Rate of cholesterol synthesis in the brains of Lal^+/+ and Lal^−/− mice at two different ages. These rates were measured in vivo using [³H]water as described in Materials and Methods. They reflect the rate of incorporation of water into new sterols throughout the entire brain over the course of 1 h. Values represent the mean ± SEM of measurements in 3 Lal^+/+ (1 male /2 females) and 5 Lal^−/− (3 males /2 females) mice at 23 days, and in 6 Lal^+/+ (all females) and 6 Lal^−/− (all females) mice at 50 days. All mice were of the FVB/N strain. At neither age was the value for the Lal^−/− mice significantly different from that for the matching Lal^+/+ controls (p >0.05).

Fig. 5.

Relative mRNA levels for multiple genes involved in the regulation of cholesterol homeostasis (a), or that serve as markers of inflammation (b) in the brains of 141-day old Lal^+/+ and Lal^−/− mice. The details of these analyses are given in Materials and Methods. For each genotype brains were obtained from 2 male and 2 female mice, all of the FVB/N strain.
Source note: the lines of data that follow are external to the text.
(* ===== verification/TcpEndpoint.v ===== *)
(** * TCP endpoints (kernel/drivers/network/tcp_endpoint.c)

    A table of listeners and connections; each slot has a connection of tcp.c and a
    ring of received payloads.  Every operation runs under the table's lock and is one
    atomic step.  A handle is the slot number plus one.  Out parameters are returned
    only when the operation succeeds. *)

From S2P Require Import Prelude Ring NetBytes Tcp.

Module TcpEndpoint.
Import Tcp.

Definition TCP_ENDPOINT_CAPACITY : Z := 8.
Definition TCP_ENDPOINT_QUEUE_CAPACITY : Z := 8.
Definition TCP_ENDPOINT_PAYLOAD_MAX : Z := 1500.

(** The payload field is [bytes] here, [payload] being a field of a segment. *)
Record tcp_stream_data_t := {
  length : Z;
  source_address : list Z;
  bytes : list Z;
}.

#[export] Instance tcp_stream_data_inhabited : Inhabited tcp_stream_data_t :=
  populate {| length := 0; source_address := []; bytes := [] |}.

Record tcp_endpoint_t := {
  valid : bool;
  local_address : list Z;
  remote_address : list Z;
  connection : tcp_connection_t;
  queue : list tcp_stream_data_t;
  head : Z;
  tail : Z;
  count : Z;
  dropped : Z;
}.

#[export] Instance eta_tcp_endpoint : Eta tcp_endpoint_t := fun e => {|
  valid := valid e; local_address := local_address e; remote_address := remote_address e;
  connection := connection e; queue := queue e; head := head e; tail := tail e;
  count := count e; dropped := dropped e |}.
#[export] Instance tcp_endpoint_inhabited : Inhabited tcp_endpoint_t :=
  populate {| valid := false; local_address := []; remote_address := [];
              connection := tcp_connection_initialize 0 0; queue := []; head := 0; tail := 0;
              count := 0; dropped := 0 |}.

Abbreviation tcp_endpoint_table_t := (list tcp_endpoint_t).

Definition endpoint_for (t : tcp_endpoint_table_t) (handle : Z) : option Z :=
  if (handle =? 0) || (TCP_ENDPOINT_CAPACITY <? handle) then None
  else if valid (t.[handle - 1]) then Some (handle - 1) else None.

Definition tcp_endpoint_table_initialize (t : tcp_endpoint_table_t) : tcp_endpoint_table_t :=
  for_z 0 TCP_ENDPOINT_CAPACITY (fun i t => t.[i <- (t.[i])<| valid := false |>]) t.

(** The first slot not in use. *)
Definition free_slot (t : tcp_endpoint_table_t) : option Z :=
  find_z 0 TCP_ENDPOINT_CAPACITY (fun i => negb (valid (t.[i]))).

(** [head = 0; tail = 0; count = 0; dropped = 0] *)
Definition empty_queue (e : tcp_endpoint_t) : tcp_endpoint_t :=
  e<| head := 0 |><| tail := 0 |><| count := 0 |><| dropped := 0 |>.

Definition tcp_endpoint_listen (t : tcp_endpoint_table_t) (address : list Z) (port win : Z)
    : option Z * tcp_endpoint_table_t :=
  if port =? 0 then (None, t)
  else
    match find_z 0 TCP_ENDPOINT_CAPACITY (fun i =>
            let e := t.[i] in
            valid e && (local_port (connection e) =? port)
            && (wildcard address || wildcard (local_address e)
                || address_equal address (local_address e))) with
    | Some _ => (None, t)
    | None =>
        match free_slot t with
        | None => (None, t)
        | Some i =>
            let e := t.[i] in
            let e := e<| valid := true |>
                      <| local_address := copy_bytes (local_address e) 0 address 4 |> in
            let '(ok, c) := tcp_connection_listen (tcp_connection_initialize port win) in
            let e := e<| connection := c |> in
            if negb ok then (None, t.[i <- e<| valid := false |>])
            else (Some (i + 1), t.[i <- empty_queue e])
        end
    end.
The expression level for each gene in the Lal^+/+ mice was arbitrarily set at 1.0 (dashed line) so bars reflect fold-change observed in the Lal^−/− mice. Values represent the mean ± SEM. *Significantly different from the value for the Lal^+/+ controls (p<0.05). The full name of each gene in the order as it appears in the figure is: Lipa, gene that encodes LAL; Npc2, Niemann-Pick type C2; Npc1, Niemann-Pick type C1; Srebp2, sterol regulatory element-binding protein 2; Hmgcs, 3-hydroxy-3-methylglutaryl coenzyme A synthase; Hmgcr, 3-hydroxy-3-methylglutaryl-coenzyme A reductase; Cyp46a1, cholesterol 24-hydroxylase; Apoe, apolipoprotein E; Ldlr, low-density lipoprotein receptor; Soat1, sterol O-acyltransferase 1 (previously called Acat1); Lcat, lecithin:cholesterol acyltransferase; Abca1, ATP-binding cassette transporter A1; Abca2, ATP-binding cassette transporter A2; Abcg1, ATP-binding cassette transporter G1; Ccl3, chemokine (C-C motif) ligand 3 (also known as Mip1α); TNFα, tumor necrosis factor alpha; ltgax, integrin subunit alpha X (also known as CD11c); Cd14 (Cluster of differentiation 14 antigen).